Another point is that we cannot simply write a chunk to the database before checking if it already exists or not. There are multiple reasons for this. The first reason is that if the chunk already exists we have to issue an UPDATE command to the appropriate file table whereas if it doesn’t exist the command that should be issued is INSERT. We could overcome this problem without fetching the actual chunk data but just by polling the database to determine whether the chunk exists or not.

There are many cases where fetching the actual chunk data if found in the database is necessary. These are the cases where only a part of a certain chunk needs to be written. In those cases, the old chunk data is retrieved, the part that has to be changed is substituted with the new data and the updated chunk is sent back to the database.

In addition to the actual data reads and writes, two more database updates must be issued to keep the file system meta-data up to date. Specifically, the size of the file might need to be modified if the write caused the file to grow and also the ctime and mtime of the appropriate tuple in the fileatt table must be set to the time that the write occurred. Finally, the atime field of the tuple corresponding to the parent directory of the file that was written must also be set to the time the write happened.

A final point to make is that all the modifications to the database (and, effectively, to the file system) which are required for the write request are issued inside a transaction block. This guarantees all-or-nothing semantics for all the actions described above. This is different from a conventional file system where if, for example, a crash was to occur after the writing of the actual data but before the update of the system meta-data, the file system would end up being in an inconsistent state.

3.3.3 Optimizations for Performance

With all file system API routines in place we had a fully functional file system accessible via NFS. Initial comparisons with the native UNIX file system accessed also via NFS indicated very poor performance of our system. As an example reading and writing was slower by an order of magnitude. This did not satisfy our initial performance goal which was to stay in the same order of magnitude with NFS over the native file system for basic file system operations. Consequently, we applied several optimizations to our system to make it faster.

There were two main directions towards which we worked to improve system performance. The most important was to avoid as many as possible round-trips to the database since that was clearly the bottleneck of the system. The second was to find a more efficient way to deal with the ASCII data requirement of Postgres than the very costly native Postgres escaping method.

Towards the first goal, the main optimization we employed was the use of server-side caching. The client side buffer cache was already known to improve performance so we decided to follow a similar approach on the DBFS layer, i.e. between the NFS server and the database. We observed that a very high percentage of the requests issued to the database were directed to the file system meta-data.

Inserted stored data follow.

(* ===== verification/Envelope.v ===== *)
(** * The encrypted archive container ([archive/envelope.rs])

    The LFSE envelope: magic, version, the Argon2id parameters, salt, nonce and the AES-256-GCM
    box of the zip.  Version 3 binds everything before the nonce as associated data; version 2
    archives, with none, are still read.  Salt and nonce, which the source draws, are arguments;
    [mobile] is the target the binary was built for. *)
From Stdlib Require Import ZArith Lia.
From stdpp Require Import prelude strings list.
From S2P Require Import Prelude Text Crypto.

Open Scope Z_scope.

Definition ENC_HEADER_MAGIC : bytes := [0x4C; 0x46; 0x53; 0x45].
Definition ENC_VERSION_ARGON2ID_AAD : Z := 0x03.
Definition ENC_VERSION_ARGON2ID_LEGACY : Z := 0x02.
Definition KDF_ALGO_ARGON2ID : Z := 0x01.
Definition SALT_LEN : nat := 32.
Definition IV_LEN : nat := 12.
Definition AES_KEY_LEN : nat := 32.
Definition PRE_IV_HEADER_LEN : nat := 4 + 1 + 1 + 4 + 4 + 1 + SALT_LEN.

Definition MAX_IMPORT_MEMORY_KIB (mobile : bool) : Z := if mobile then 512 * 1024 else 1024 * 1024.
Definition MAX_IMPORT_ITERATIONS : Z := 20.
Definition MAX_IMPORT_PARALLELISM : Z := 4.

(** [LFSE_ENVELOPE_OVERHEAD] of [archive/compose/mod.rs]. *)
Definition LFSE_ENVELOPE_OVERHEAD : nat := 4 + 1 + 10 + 32 + 12 + 16.

(** The texts of [Error::Crypto], as the values they report. *)
Inductive EnvelopeError :=
| ParamsExceedCaps (m t p : Z)
| EnvelopeTooShort
| NotLfse
| UnsupportedEnvelope (version : Z)
| UnsupportedKdf (algorithm : Z)
| Cipher (e : CryptoError).

Section Envelope.
Context `{Primitives}.
Variable mobile : bool.

Definition exceeds_caps (memory_kib iterations parallelism : Z) : bool :=
  (MAX_IMPORT_MEMORY_KIB mobile <? memory_kib) || (MAX_IMPORT_ITERATIONS <? iterations)
  || (MAX_IMPORT_PARALLELISM <? parallelism).

Definition header (memory_kib iterations parallelism : Z) (slt : bytes) : bytes :=
  ENC_HEADER_MAGIC ++ [ENC_VERSION_ARGON2ID_AAD; KDF_ALGO_ARGON2ID] ++ to_be32 memory_kib ++ to_be32 iterations
  ++ [Z.min parallelism 255] ++ slt.

Definition encrypt_with_password (slt iv zip_bytes : bytes) (password : string) (memory_kib iterations parallelism : Z) :
    EnvelopeError + bytes :=
  if exceeds_caps memory_kib iterations parallelism then inl (ParamsExceedCaps memory_kib iterations parallelism)
  else
    match argon2id_derive (lit password) slt memory_kib iterations parallelism AES_KEY_LEN with
    | inl e => inl (Cipher e)
    | inr derived =>
        let h := header memory_kib iterations parallelism slt in
        match aes_gcm_encrypt_raw derived iv zip_bytes h with
        | inl e => inl (Cipher e)
        | inr ct => inr (h ++ iv ++ ct)
        end
    end.

(** [envelope[i]] and [envelope[i .. i + n]], where the length check above them allows it. *)
Definition byte_at (b : bytes) (i : nat) : Z := nth i b 0.
Definition slice (b : bytes) (i n : nat) : bytes := take n (drop i b).
Definition be32_at (b : bytes) (i : nat) : Z :=
  from_be32 (byte_at b i) (byte_at b (i + 1)) (byte_at b (i + 2)) (byte_at b (i + 3)).

Definition decrypt_archive_with_password (envelope : bytes) (password : string) : EnvelopeError + bytes :=
  if (length envelope <? 4 + 1 + 10 + SALT_LEN + IV_LEN)%nat then inl EnvelopeTooShort
  else if negb (bool_decide (take 4 envelope = ENC_HEADER_MAGIC)) then inl NotLfse
  else
    let version := byte_at envelope 4 in
    if negb (version =? ENC_VERSION_ARGON2ID_AAD) && negb (version =? ENC_VERSION_ARGON2ID_LEGACY) then
      inl (UnsupportedEnvelope version)
    else if negb (byte_at envelope 5 =? KDF_ALGO_ARGON2ID) then inl (UnsupportedKdf (byte_at envelope 5))
    else
      let memory_kib := be32_at envelope 6 in
      let iterations := be32_at envelope 10 in
      let parallelism := byte_at envelope 14 in
      if exceeds_caps memory_kib iterations parallelism then inl (ParamsExceedCaps memory_kib iterations parallelism)
      else
        let slt := slice envelope 15 SALT_LEN in
        let pre_iv_header := take PRE_IV_HEADER_LEN envelope in
        let iv := slice envelope PRE_IV_HEADER_LEN IV_LEN in
        let ct := drop (PRE_IV_HEADER_LEN + IV_LEN) envelope in
        match argon2id_derive (lit password) slt memory_kib iterations parallelism AES_KEY_LEN with
        | inl e => inl (Cipher e)
        | inr derived =>
            let aad := if version =? ENC_VERSION_ARGON2ID_AAD then pre_iv_header else [] in
            match aes_gcm_decrypt_raw derived iv ct aad with
            | inl e => inl (Cipher e)
            | inr zip_bytes => inr zip_bytes
            end
        end.

(** ** Lemmas *)

Lemma envelope_header_length m t p slt : length slt = SALT_LEN -> length (header m t p slt) = PRE_IV_HEADER_LEN.
Proof. intros Hs. unfold header. rewrite !length_app, Hs. reflexivity. Qed.

(** A successful encryption, taken apart. *)
Lemma encrypt_inv slt iv zip pw m t p b :
  encrypt_with_password slt iv zip pw m t p = inr b ->
  exceeds_caps m t p = false /\ exists k ct, argon2id_derive (lit pw) slt m t p AES_KEY_LEN = inr k /\
    aes_gcm_encrypt_raw k iv zip (header m t p slt) = inr ct /\ b = header m t p slt ++ iv ++ ct.
Proof.
  unfold encrypt_with_password. intros He. destruct (exceeds_caps m t p); [done|]. split; [done|].
  destruct (argon2id_derive _ _ _ _ _ _) as [e|k] eqn:Hk; [done|]. exists k.
  destruct (aes_gcm_encrypt_raw _ _ _ _) as [e|ct] eqn:Hc; [done|]. exists ct. by injection He as <-.
Qed.

Section Parts.
Variables (m t p : Z) (slt iv ct : bytes).
Hypothesis salt_length : length slt = SALT_LEN.
Hypothesis iv_length : length iv = IV_LEN.
Let envelope := header m t p slt ++ iv ++ ct.

Lemma parts_header : take PRE_IV_HEADER_LEN envelope = header m t p slt.
Proof. unfold envelope. rewrite take_app_le by (by rewrite envelope_header_length). apply take_ge. by rewrite envelope_header_length. Qed.

Lemma parts_iv : slice envelope PRE_IV_HEADER_LEN IV_LEN = iv.
Proof.
  unfold slice, envelope. rewrite drop_app_length' by (by rewrite envelope_header_length). by rewrite take_app_length'.
Qed.

Lemma parts_ct : drop (PRE_IV_HEADER_LEN + IV_LEN) envelope = ct.
Proof.
  unfold envelope. rewrite <- drop_drop. rewrite drop_app_length' by (by rewrite envelope_header_length).
  by rewrite drop_app_length'.
Qed.

Lemma parts_salt : slice envelope 15 SALT_LEN = slt.
Proof. transitivity (take SALT_LEN (slt ++ iv ++ ct)); [reflexivity|]. by rewrite take_app_length'. Qed.

Lemma parts_length : length envelope = (PRE_IV_HEADER_LEN + IV_LEN + length ct)%nat.
Proof. unfold envelope. rewrite !length_app, envelope_header_length, iv_length by done. lia. Qed.

Lemma parts_params :
  0 <= m < 2 ^ 32 -> 0 <= t < 2 ^ 32 -> 0 <= p <= 255 ->
  be32_at envelope 6 = m /\ be32_at envelope 10 = t /\ byte_at envelope 14 = p.
Proof.
  intros Hm Ht Hp. pose proof (be32_roundtrip m Hm) as Em. pose proof (be32_roundtrip t Ht) as Et.
  unfold be32_at, byte_at, envelope, header. cbn -[from_be32 Z.shiftr Z.modulo] in *.
  split_and!; [done..|lia].
Qed.

End Parts.

(** What a successful decryption says about the bytes. *)
Lemma decrypt_inv b pw z :
  decrypt_archive_with_password b pw = inr z ->
  (PRE_IV_HEADER_LEN + IV_LEN <= length b)%nat /\ exists k,
    argon2id_derive (lit pw) (slice b 15 SALT_LEN) (be32_at b 6) (be32_at b 10) (byte_at b 14) AES_KEY_LEN = inr k /\
    exceeds_caps (be32_at b 6) (be32_at b 10) (byte_at b 14) = false /\
    exists aad, aes_gcm_decrypt_raw k (slice b PRE_IV_HEADER_LEN IV_LEN) (drop (PRE_IV_HEADER_LEN + IV_LEN) b) aad = inr z /\
      (aad = take PRE_IV_HEADER_LEN b \/ aad = []).
Proof.
  unfold decrypt_archive_with_password. destruct (Nat.ltb_spec (length b) (4 + 1 + 10 + SALT_LEN + IV_LEN)) as [|Hl]; [done|].
  destruct (negb (bool_decide _)); [done|]. destruct (negb _ && _); [done|]. destruct (negb _); [done|].
  destruct (exceeds_caps _ _ _) eqn:Hc; [done|]. intros Hd. split; [exact Hl|].
  destruct (argon2id_derive _ _ _ _ _ _) as [e|k]; [done|]. exists k. split_and!; [done..|].
  eexists. destruct (aes_gcm_decrypt_raw _ _ _ _) as [e|z'] eqn:Ho; [done|]. injection Hd as <-.
  split; [exact Ho|]. destruct (_ =? _); [by left|by right].
Qed.

(** An export opens with its password: every check of the reader passes on what the writer
    wrote. *)
Lemma params_in_range m t p : exceeds_caps m t p = false -> m <= 1024 * 1024 /\ t <= 20 /\ p <= 4.
Proof.
  unfold exceeds_caps, MAX_IMPORT_MEMORY_KIB, MAX_IMPORT_ITERATIONS, MAX_IMPORT_PARALLELISM.
  intros [[H1 H2]%orb_false_iff H3]%orb_false_iff. destruct mobile; lia.
Qed.

Lemma open_sealed slt iv zip_bytes pw m t p b :
  length slt = SALT_LEN -> length iv = IV_LEN -> 0 <= m -> 0 <= t -> 0 <= p ->
  encrypt_with_password slt iv zip_bytes pw m t p = inr b ->
  decrypt_archive_with_password b pw = inr zip_bytes /\ take 4 b = ENC_HEADER_MAGIC.
Proof.
  intros Hs Hi Hm Ht Hp (Hcaps & k & ct & Hk & Hct & ->)%encrypt_inv.
  destruct (params_in_range m t p Hcaps) as (? & ? & ?).
  destruct (parts_params m t p slt iv ct) as (Em & Et & Ep); [lia..|]. split; [|done].
  unfold decrypt_archive_with_password. rewrite (parts_length m t p slt iv ct) by done.
  rewrite (proj2 (Nat.ltb_ge _ _)) by (unfold PRE_IV_HEADER_LEN; lia).
  change (take 4 (header m t p slt ++ iv ++ ct)) with ENC_HEADER_MAGIC. rewrite bool_decide_eq_true_2 by done.
  change (byte_at (header m t p slt ++ iv ++ ct) 4) with ENC_VERSION_ARGON2ID_AAD.
  change (byte_at (header m t p slt ++ iv ++ ct) 5) with KDF_ALGO_ARGON2ID.
  cbn [negb andb Z.eqb Pos.eqb ENC_VERSION_ARGON2ID_AAD ENC_VERSION_ARGON2ID_LEGACY KDF_ALGO_ARGON2ID].
  rewrite Em, Et, Ep, Hcaps, parts_header, parts_iv, parts_ct, parts_salt, Hk by done.
  by rewrite (decrypt_encrypt_raw _ _ _ _ _ Hct).
Qed.

(** ** The envelope *)

(** C26. An export opens with its password and gives back the zip, 75 bytes shorter, so what this
    binary writes it can import.  And the box opens as nothing else: bytes that carry it behind
    any other header (other costs, another salt or nonce, the version without associated data)
    are refused under every password, and the same bytes under any password that does not
    derive the same key. *)
Theorem sealed_archive_opens_only_as_sealed slt iv zip_bytes pw m t p b :
  length slt = SALT_LEN -> length iv = IV_LEN -> 0 <= m -> 0 <= t -> 0 <= p ->
  encrypt_with_password slt iv zip_bytes pw m t p = inr b ->
  decrypt_archive_with_password b pw = inr zip_bytes /\
  length b = (length zip_bytes + LFSE_ENVELOPE_OVERHEAD)%nat /\
  (forall b' pw' z, drop (PRE_IV_HEADER_LEN + IV_LEN) b' = drop (PRE_IV_HEADER_LEN + IV_LEN) b ->
     decrypt_archive_with_password b' pw' = inr z ->
     b' = b /\ z = zip_bytes /\
     argon2id_derive (lit pw') slt m t p AES_KEY_LEN = argon2id_derive (lit pw) slt m t p AES_KEY_LEN).
Proof.
  intros Hs Hi Hm Ht Hp He. destruct (open_sealed _ _ _ _ _ _ _ _ Hs Hi Hm Ht Hp He) as [Hd _]. split; [exact Hd|].
  apply encrypt_inv in He as (Hcaps & k & ct & Hk & Hct & ->). destruct (params_in_range m t p Hcaps) as (? & ? & ?).
  destruct (parts_params m t p slt iv ct) as (Em & Et & Ep); [lia..|]. split.
  { rewrite (parts_length m t p slt iv ct) by done. rewrite (encrypt_raw_length _ _ _ _ _ Hct).
    unfold LFSE_ENVELOPE_OVERHEAD, PRE_IV_HEADER_LEN, SALT_LEN, IV_LEN. lia. }
  intros b' pw' z Hdrop (Hl' & k' & Hk' & _ & aad & Ho & Haad)%decrypt_inv.
  rewrite Hdrop, parts_ct in Ho by done. destruct (encrypt_raw_inv _ _ _ _ _ Hct) as (_ & _ & Hg).
  destruct (decrypt_raw_opens _ _ _ _ _ _ _ _ _ Hct Ho) as (-> & Hiv & Ha & ->).
  assert (Hh : take PRE_IV_HEADER_LEN b' = header m t p slt).
  { destruct Haad as [->| ->]; [done|]. by apply (f_equal length) in Ha. }
  assert (Hb' : b' = header m t p slt ++ iv ++ ct).
  { rewrite <- (take_drop PRE_IV_HEADER_LEN b'), Hh. f_equal.
    rewrite <- (take_drop IV_LEN (drop PRE_IV_HEADER_LEN b')). f_equal; [exact Hiv|].
    by rewrite drop_drop, Hdrop, parts_ct. }
  subst b'. split_and!; [done..|]. by rewrite Hk, <- Hk', Em, Et, Ep, parts_salt.
Qed.

End Envelope.

(** What opens, on a device of any kind and with any password, is what was sealed. *)
Lemma opened_is_sealed `{Primitives} mobile mobile' slt iv zip_bytes pw m t p b pw' z :
  length slt = SALT_LEN -> length iv = IV_LEN ->
  encrypt_with_password mobile slt iv zip_bytes pw m t p = inr b ->
  decrypt_archive_with_password mobile' b pw' = inr z -> z = zip_bytes /\ take 4 b = ENC_HEADER_MAGIC.
Proof.
  intros Hs Hi (_ & k & ct & _ & Hct & ->)%encrypt_inv (_ & k' & _ & _ & aad & Ho & _)%decrypt_inv.
  rewrite parts_ct in Ho by done. by destruct (decrypt_raw_opens _ _ _ _ _ _ _ _ _ Hct Ho) as (_ & _ & _ & ->).
Qed.

(** ** A concrete archive *)
Section Demo.
Definition demo_salt : bytes := repeat 7 32.
Definition demo_iv : bytes := repeat 9 12.
Definition demo_zip : bytes := [0x50; 0x4B; 3; 4].
Definition demo_sealed : bytes :=
  match encrypt_with_password false demo_salt demo_iv demo_zip "pw" 8 1 1 with inr b => b | inl _ => [] end.

Definition demo_downgraded : bytes := <[4%nat := ENC_VERSION_ARGON2ID_LEGACY]> demo_sealed.

Lemma sealed_archive_opens_only_as_sealed_witness :
  decrypt_archive_with_password false demo_sealed "pw" = inr demo_zip /\
  forall z, decrypt_archive_with_password false demo_downgraded "pw" <> inr z.
Proof.
  assert (He : encrypt_with_password false demo_salt demo_iv demo_zip "pw" 8 1 1 = inr demo_sealed) by reflexivity.
  destruct (sealed_archive_opens_only_as_sealed false demo_salt demo_iv demo_zip "pw" 8 1 1 demo_sealed
    eq_refl eq_refl ltac:(lia) ltac:(lia) ltac:(lia) He) as (Ho & _ & Honly).
  split; [exact Ho|]. intros z Hz.
  destruct (Honly demo_downgraded "pw"%string z ltac:(vm_compute; reflexivity) Hz) as [Hb _]. apply (f_equal (fun b => byte_at b 4)) in Hb. vm_compute in Hb. discriminate.
Defined.

(** A desktop export above the mobile cap is refused by the phone it is meant for. *)
Example desktop_export_refused_on_mobile :
  exists b, encrypt_with_password false demo_salt demo_iv demo_zip "pw" (1024 * 1024) 1 1 = inr b /\
    decrypt_archive_with_password true b "pw" = inl (ParamsExceedCaps (1024 * 1024) 1 1).
Proof. eexists. split; reflexivity. Qed.
End Demo.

These requests were mainly generated when the server received requests with full path inputs that had to be resolved. A break down of the number of calls for each routine in our system indicated that the most heavily used routine was the one that performed path resolution. We call the latter inode_of_rightmost and is outlined in figure 3.

| |

|int inode_of_rightmost(const char *path) |

|{ |

|pinode = root_inode |

|while(more elements in path) |

|{ |

|cur = name of next element |

|SELECT mode FROM fileatt WHERE |

|inode = cur |

|if(mode != dir) return -1 |

|SELECT inode FROM fileatt WHERE filename = cur AND |

|parent_inode = pinode |

| |

|pinode = inode |

|} |

|return inode |

|} |

| |

|Figure 3: inode_of_rightmost pseudo-code |

The above routine is called by the most of the file system API routines, including stat. It receives a full path as an input and returns the inode of the rightmost element in the path. It breaks the path into its components and traverses the directory hierarchy represented in the naming table to retrieve the inode number of one element at a time. For each element but the rightmost it queries the fileatt table to make sure the entry is a directory. The number of round-trips to the database is twice the number of elements in the input path.

Given the heavy usage of the fileatt and naming tables resulting mainly from the numerous calls to inode_of_rightmost, it was evident that the presence of memory caches to hold entries from those two tables was bound to significantly cut down on database round-trips. The two caches were implemented as infinitely growing hashtables. No bounds on size were applied due to the very small size of such entries (approximately 40 bytes each). In the rest of the paper we will refer to those two caches as the stat cache and the naming cache.

Next, we decided to employ a third cache to hold chunks of actual data, aiming to cut down on round-trips to the database resulting from read and write operations. This cache was implemented as a pair of linked lists, one to keep the buffered chunks and the other to keep track of the free buffers. In contrary with the other two caches the size of the buffer cache had to be restricted due to the large size of its entries (typical buffer size is 8KB). We made the size tunable and the replacement policy used is LRU. The effect of all three caches in performance is investigated in section \ref{sec:caches}.

Our final concern was to alleviate the degradation in performance resulting from the inflation of the data transferred to the database on write operations due to the necessary conversion of binary data to ASCII. In order to reduce the overhead, instead of using the native Postgres escaping function, we employed a base64 encoding mechanism. Using this type of encoding the size of data increases only by a factor of 4/3 instead of a worst case of 4 that can occur with the escape mechanism. We further investigate the impact of the encoding in performance in section \ref{sec:base64}.

4. Experiments

This section presents experimental results which validate the viability of our approach;

All experiments were executed on a dual 1 GHz PIII PC running RedHat Linux 8.0. The machine we booted using the uniprocessor 2.4.18-14 Linux kernel to remove any side effects of the two processors. The machine has 1GB of SDRAM, and a single 30GB 7200 RPM IDE hard drive we utilized.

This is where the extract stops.